▶ Exercise data
Lemma hex_digits_parse w n :
  (w <= 16)%nat -> 0 <= n < 16 ^ Z.of_nat w ->
  (length (hex_digits w n) <= w)%nat /\ parseHexUint (hex_digits w n) = inl n.
Proof.
  revert n. induction w as [|w IH]; intros n Hw Hn; [split; [done|]; cbn; f_equal; simpl in Hn; lia|].
  assert (0 <= n mod 16 < 16) as Hd by (apply Z.mod_pos_bound; lia).
  assert (16 ^ Z.of_nat (S w) = 16 * 16 ^ Z.of_nat w) as Hp by (rewrite Nat2Z.inj_succ, Z.pow_succ_r; lia).
  assert (∀ v m, (length v < 16)%nat -> parseHexUint v = inl m -> 0 <= m < 2 ^ 60 ->
    parseHexUint (v ++ [hex.hexdigit (Z.to_N (n mod 16))]) = inl (16 * m + n mod 16)) as Hstep.
  { intros v m Hv Hm Hb. unfold parseHexUint. rewrite (parseHexUint_from_app _ _ _ _ _ Hm).
    cbn [parseHexUint_from]. rewrite hex.unhex_hexdigit by lia. rewrite decide_False by lia.
    f_equal. rewrite lor_shift by lia. lia. }
  cbn [hex_digits]. rewrite length_app. simpl length. destruct (Z.ltb_spec n 16) as [Hs|Hs].
  - split; [simpl; lia|]. rewrite (Hstep [] 0); [f_equal; rewrite Z.mod_small; lia|simpl; lia|done|lia].
  - pose proof (Z.div_mod n 16). assert (0 <= n / 16 < 16 ^ Z.of_nat w) as Hq by lia.
    destruct (IH (n / 16)) as [Hl Hm]; [lia|done|]. split; [lia|].
    rewrite (Hstep _ (n / 16)); [f_equal; lia|lia|done|].
    assert (16 ^ Z.of_nat w <= 2 ^ 60); [|lia].
    replace (2 ^ 60) with (16 ^ 15) by reflexivity. apply Z.pow_le_mono_r; lia.
Qed.

Lemma FormatHex_parse n : 0 <= n < 2 ^ 64 -> parseHexUint (FormatHex n) = inl n.
Proof. intros Hn. by apply (hex_digits_parse 16 n). Qed.
Lemma FormatHex_length n : 0 <= n < 2 ^ 64 -> (length (FormatHex n) <= 16)%nat.
Proof. intros Hn. by apply (hex_digits_parse 16 n). Qed.

(** ** The header a client writes *)
Definition is_hex (c : ascii) : Prop := is_Some (hex.unhex c).

Lemma hexdigit_is_hex n : (n < 16)%N -> is_hex (hex.hexdigit n).
Proof. intros Hn. unfold is_hex. by rewrite hex.unhex_hexdigit. Qed.

Lemma EncodeToString_hex s : Forall is_hex (hex.EncodeToString s).
Proof.
  induction s as [|c s IH]; [constructor|]. cbn. fold (hex.EncodeToString s). pose proof (N_ascii_bounded c).
  do 2 (constructor; [apply hexdigit_is_hex; apply N.mod_lt || apply N.Div0.div_lt_upper_bound; lia|]). done.
Qed.

Lemma EncodeToString_length s : length (hex.EncodeToString s) = (2 * length s)%nat.
Proof. induction s as [|c s IH]; [done|]. cbn. fold (hex.EncodeToString s). rewrite IH. lia. Qed.

Lemma hex_digits_hex w n : Forall is_hex (hex_digits w n).
Proof.
  revert n. induction w as [|w IH]; intros n; cbn [hex_digits]; [constructor|]. apply Forall_app. split.
  - destruct (_ <? _); [constructor|apply IH].
  - apply Forall_singleton, hexdigit_is_hex. pose proof (Z.mod_pos_bound n 16). lia.
Qed.

Lemma is_hex_plain c : is_hex c -> c <> ";"%char /\ c <> newline /\ isASCIISpace c = false.
Proof.
  intros [d Hd]. split_and!; [intros ->; vm_compute in Hd; done..|].
  destruct (isASCIISpace c) eqn:E; [exfalso|done]. unfold isASCIISpace in E.
  repeat (apply orb_prop in E as [E|E]); apply N.eqb_eq in E;
    (rewrite <- (ascii_N_embedding c), E in Hd; vm_compute in Hd; done).
Qed.

Lemma hex_not_in c s : (forall x, is_hex x -> x <> c) -> Forall is_hex s -> c ∉ s.
Proof. intros Hc Hs Hin. rewrite Forall_forall in Hs. by apply (Hc c); [apply Hs|]. Qed.

Lemma trim_line x c : isASCIISpace c = false -> trimTrailingWhitespace ((x ++ [c]) ++ CRLF) = x ++ [c].
Proof.
  intros Hc. unfold trimTrailingWhitespace. rewrite reverse_app, reverse_snoc.
  change (reverse CRLF) with [newline; ascii_of_N 13]. simpl. rewrite Hc. by rewrite reverse_cons, reverse_involutive.
Qed.

Lemma Index_separator c sep h t : c ∉ h -> Index (h ++ c :: sep ++ t) (c :: sep) = Some (length h).
Proof.
  induction h as [|x h IH]; intros Hc.
  - simpl. rewrite decide_True; [done|]. apply prefix_cons, prefix_app_r. done.
  - rewrite not_elem_of_cons in Hc. destruct Hc as [Hx Hc]. cbn [app Index].
    rewrite decide_False; [|intros Hp; by apply prefix_cons_inv_1 in Hp]. by rewrite IH.
Qed.

Lemma parse_header h sig :
  Forall is_hex h -> Forall is_hex sig -> sig <> [] ->
  parseS3ChunkExtension (h ++ s3ChunkSignatureStr ++ sig ++ CRLF) = (h, sig).
Proof.
  intros Hh Hs Hne. destruct (exists_last Hne) as (x & c & ->).
  assert (h ++ s3ChunkSignatureStr ++ (x ++ [c]) ++ CRLF = ((h ++ s3ChunkSignatureStr ++ x) ++ [c]) ++ CRLF) as ->
    by (by rewrite <- !app_assoc).
  unfold parseS3ChunkExtension. rewrite trim_line.
  2: { apply Forall_app in Hs as [_ Hc]. apply is_hex_plain. by inversion_clear Hc. }
  rewrite <- !app_assoc.
  assert (∃ sep, s3ChunkSignatureStr = ";"%char :: sep) as [sep Esep] by (by eexists).
  assert (";"%char ∉ h) as Hsemi by (apply hex_not_in; [apply is_hex_plain|done]).
  rewrite Esep. cbn [app]. rewrite Index_separator by done.
  rewrite take_app_length. f_equal. rewrite drop_app_length. unfold parseChunkSignature.
  rewrite Esep. pose proof (Index_separator ";"%char sep [] (x ++ [c])) as Hi. cbn [app] in Hi.
  rewrite Hi by apply not_elem_of_nil. simpl. by rewrite drop_app_length.
Qed.

(** ** The format *)

(** A header line: the size and the signature it announces. *)
Definition header_ok (l : bytes) (n : Z) (sig : bytes) : Prop :=
  (exists l0, l = l0 ++ [newline] /\ newline ∉ l0) /\ (length l < maxLineLength)%nat /\
  exists h, parseS3ChunkExtension l = (h, sig) /\ parseHexUint h = inl n.

Section format.
Context `{SigEnv} (key region : bytes) (date : time).

(** The signature of a chunk after the signature [seed]. *)
Definition chunk_sig (seed c : bytes) : bytes :=
  getChunkSignature key seed region date (hex.EncodeToString (sha256_Sum c)).

(** [signed seed body cs rest]: [body] holds the chunks [cs] and the final empty
    chunk, each with the signature that continues the chain from [seed], and
    then [rest]. *)
Inductive signed (seed : bytes) : bytes -> list bytes -> bytes -> Prop :=
  | signed_last l rest :
      header_ok l 0 (chunk_sig seed []) -> signed seed (l ++ CRLF ++ rest) [] rest
  | signed_chunk l c body cs rest :
      header_ok l (Z.of_nat (length c)) (chunk_sig seed c) -> c <> [] ->
      signed (chunk_sig seed c) body cs rest ->
      signed seed (l ++ c ++ CRLF ++ body) (c :: cs) rest.

(** The chunks in front of the reader, from the first one. *)
Inductive frames (seed : bytes) : bytes -> list bytes -> bytes -> Prop :=
  | frames_nil : frames seed [] [] seed
  | frames_snoc fr cs s l c :
      frames seed fr cs s -> header_ok l (Z.of_nat (length c)) (chunk_sig s c) -> c <> [] ->
      frames seed (fr ++ l ++ c ++ CRLF) (cs ++ [c]) (chunk_sig s c).

Lemma frames_signed seed fr cs s body cs' rest :
  frames seed fr cs s -> signed s body cs' rest -> signed seed (fr ++ body) (cs ++ cs') rest.
Proof.
  intros Hf. revert body cs'. induction Hf as [|fr cs s l c Hf IH Hh Hc]; intros body cs' Hs; [done|].
  rewrite <- !app_assoc. apply IH. by apply signed_chunk.
Qed.

(** What a client sends. *)
Definition encode_chunk (sig c : bytes) : bytes :=
  (FormatHex (Z.of_nat (length c)) ++ s3ChunkSignatureStr ++ sig ++ CRLF) ++ c ++ CRLF.
Fixpoint encode_stream (seed : bytes) (cs : list bytes) : bytes :=
  match cs with
  | [] => encode_chunk (chunk_sig seed []) []
  | c :: cs' => encode_chunk (chunk_sig seed c) c ++ encode_stream (chunk_sig seed c) cs'
  end.

Lemma chunk_sig_hex seed c : Forall is_hex (chunk_sig seed c) /\ length (chunk_sig seed c) = 64%nat.
Proof.
  unfold chunk_sig, getChunkSignature, getSignature, sumHMAC. split; [apply EncodeToString_hex|].
  by rewrite EncodeToString_length, hmac_sha256_length.
Qed.

Lemma encoded_header seed c n :
  0 <= n < 2 ^ 64 ->
  header_ok (FormatHex n ++ s3ChunkSignatureStr ++ chunk_sig seed c ++ CRLF) n (chunk_sig seed c).
Proof.
  intros Hn. destruct (chunk_sig_hex seed c) as [Hh Hl]. pose proof (hex_digits_hex 16 n) as Hd.
  split_and!.
  - exists (FormatHex n ++ s3ChunkSignatureStr ++ chunk_sig seed c ++ [ascii_of_N 13]).
    split; [by rewrite <- !app_assoc|].
    assert (∀ s, Forall is_hex s -> newline ∉ s) as Hnl by (intros s; apply hex_not_in; apply is_hex_plain).
    rewrite !not_elem_of_app. split_and!; [by apply Hnl| |by apply Hnl|]; by apply (bool_decide_unpack _).
  - pose proof (FormatHex_length n Hn). rewrite !length_app, Hl.
    change (length s3ChunkSignatureStr) with 17%nat. change (length CRLF) with 2%nat. unfold maxLineLength. lia.
  - exists (FormatHex n). split; [|by apply FormatHex_parse]. apply parse_header; [done|done|].
    intros E. by rewrite E in Hl.
Qed.

Lemma encode_signed seed cs rest :
  Forall (λ c, c <> [] /\ Z.of_nat (length c) < 2 ^ 64) cs ->
  signed seed (encode_stream seed cs ++ rest) cs rest.
Proof.
  intros Hcs. revert seed. induction Hcs as [|c cs [Hc Hl] Hcs IH]; intros seed; cbn [encode_stream];
    unfold encode_chunk; rewrite <- !app_assoc.
  - pose proof (signed_last seed _ rest (encoded_header seed [] 0 ltac:(lia))) as Hs.
    rewrite <- !app_assoc in Hs. exact Hs.
  - pose proof (signed_chunk seed _ c _ cs rest (encoded_header seed c (Z.of_nat (length c)) ltac:(lia)) Hc
                  (IH (chunk_sig seed c))) as Hs.
    rewrite <- !app_assoc in Hs. exact Hs.
Qed.

(** ** Every read returns *)
Definition reader_wf (cr : s3ChunkedReader) : Prop := 0 <= cr_n cr < 2 ^ 64.

Lemma wrap_range x : 0 <= wrap_u 64 x < 2 ^ 64.
Proof. apply Z.mod_pos_bound. lia. Qed.

(** A header that is read: what it leaves in the reader. *)
Lemma readS3ChunkHeader_ok cr cr' :
  readS3ChunkHeader cr = cr' -> cr_err cr' = None \/ (cr_err cr' = Some io_EOF) ->
  exists l rd n sig,
    cr' = mkChunked rd (cr_secretKey cr) (cr_seedSignature cr) (cr_seedDate cr) (cr_region cr) (cr_state cr)
            (cr_lastChunk cr) sig (cr_chunkSHA256Writer cr) n (if n =? 0 then Some io_EOF else None) /\
    header_ok l n sig /\ rest_of (cr_reader cr) = l ++ rest_of rd /\
    (available rd < available (cr_reader cr))%nat.
Proof.
  destruct cr as [rd ky seed dt rg st last sig w n err]. unfold readS3ChunkHeader, readChunkLine.
  destruct (ReadSlice newline rd) as [[buf [e|]] rd'] eqn:E.
  { intros <- [Hn|Hn]; cbn [cr_err] in Hn; [done|]. injection Hn as Hn.
    repeat case_decide; [done|by vm_compute in Hn|done]. }
  apply ReadSlice_rest in E as (H1 & H2 & H3).
  destruct (Nat.leb_spec maxLineLength (length buf)) as [Hl|Hl].
  { intros <- [Hn|Hn]; by vm_compute in Hn. }
  destruct (parseS3ChunkExtension buf) as [h sg] eqn:Ep. destruct (parseHexUint h) as [m|e] eqn:Eh.
  - intros <- _. exists buf, rd', m, sg. split_and!; [done| |done|done]. split_and!; [done|done|by exists h].
  - intros <- [Hn|Hn]; cbn [cr_err] in Hn; [done|]. exfalso. revert Eh. injection Hn as ->. unfold parseHexUint.
    clear Ep. generalize 0%nat 0. induction h as [|x h IH]; intros i z; cbn [parseHexUint_from]; [done|].
    destruct (hex.unhex x); [|done]. case_decide; [done|]. apply IH.
Qed.

Lemma readCRLF_ok b b' : readCRLF b = (None, b') ->
  rest_of b = CRLF ++ rest_of b' /\ (available b' < available b)%nat.
Proof.
  unfold readCRLF. destruct (ReadFull 2 b) as [[buf [e|]] rd] eqn:E; [done|].
  case_decide as Hb; [|done]. intros [= <-]. apply ReadFull_rest in E as (_ & H1 & H2); [|lia].
  by rewrite H1, Hb.
Qed.

Lemma br_Read_available n b got b' :
  br_Read n b = (got, None, b') -> (available b' <= available b)%nat /\
  ((0 < n)%nat -> (available b' < available b)%nat).
Proof.
  intros E. apply br_Read_rest in E as (H1 & H2 & H3 & H4). split; [|by intros; apply H3].
  unfold available. rewrite H1, length_app. lia.
Qed.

▶ Assignment
Whenever the word "Hstep" shows up in a line, that line counts. Say how many lines of the data count, giving the number alone.

▶ The completed task
3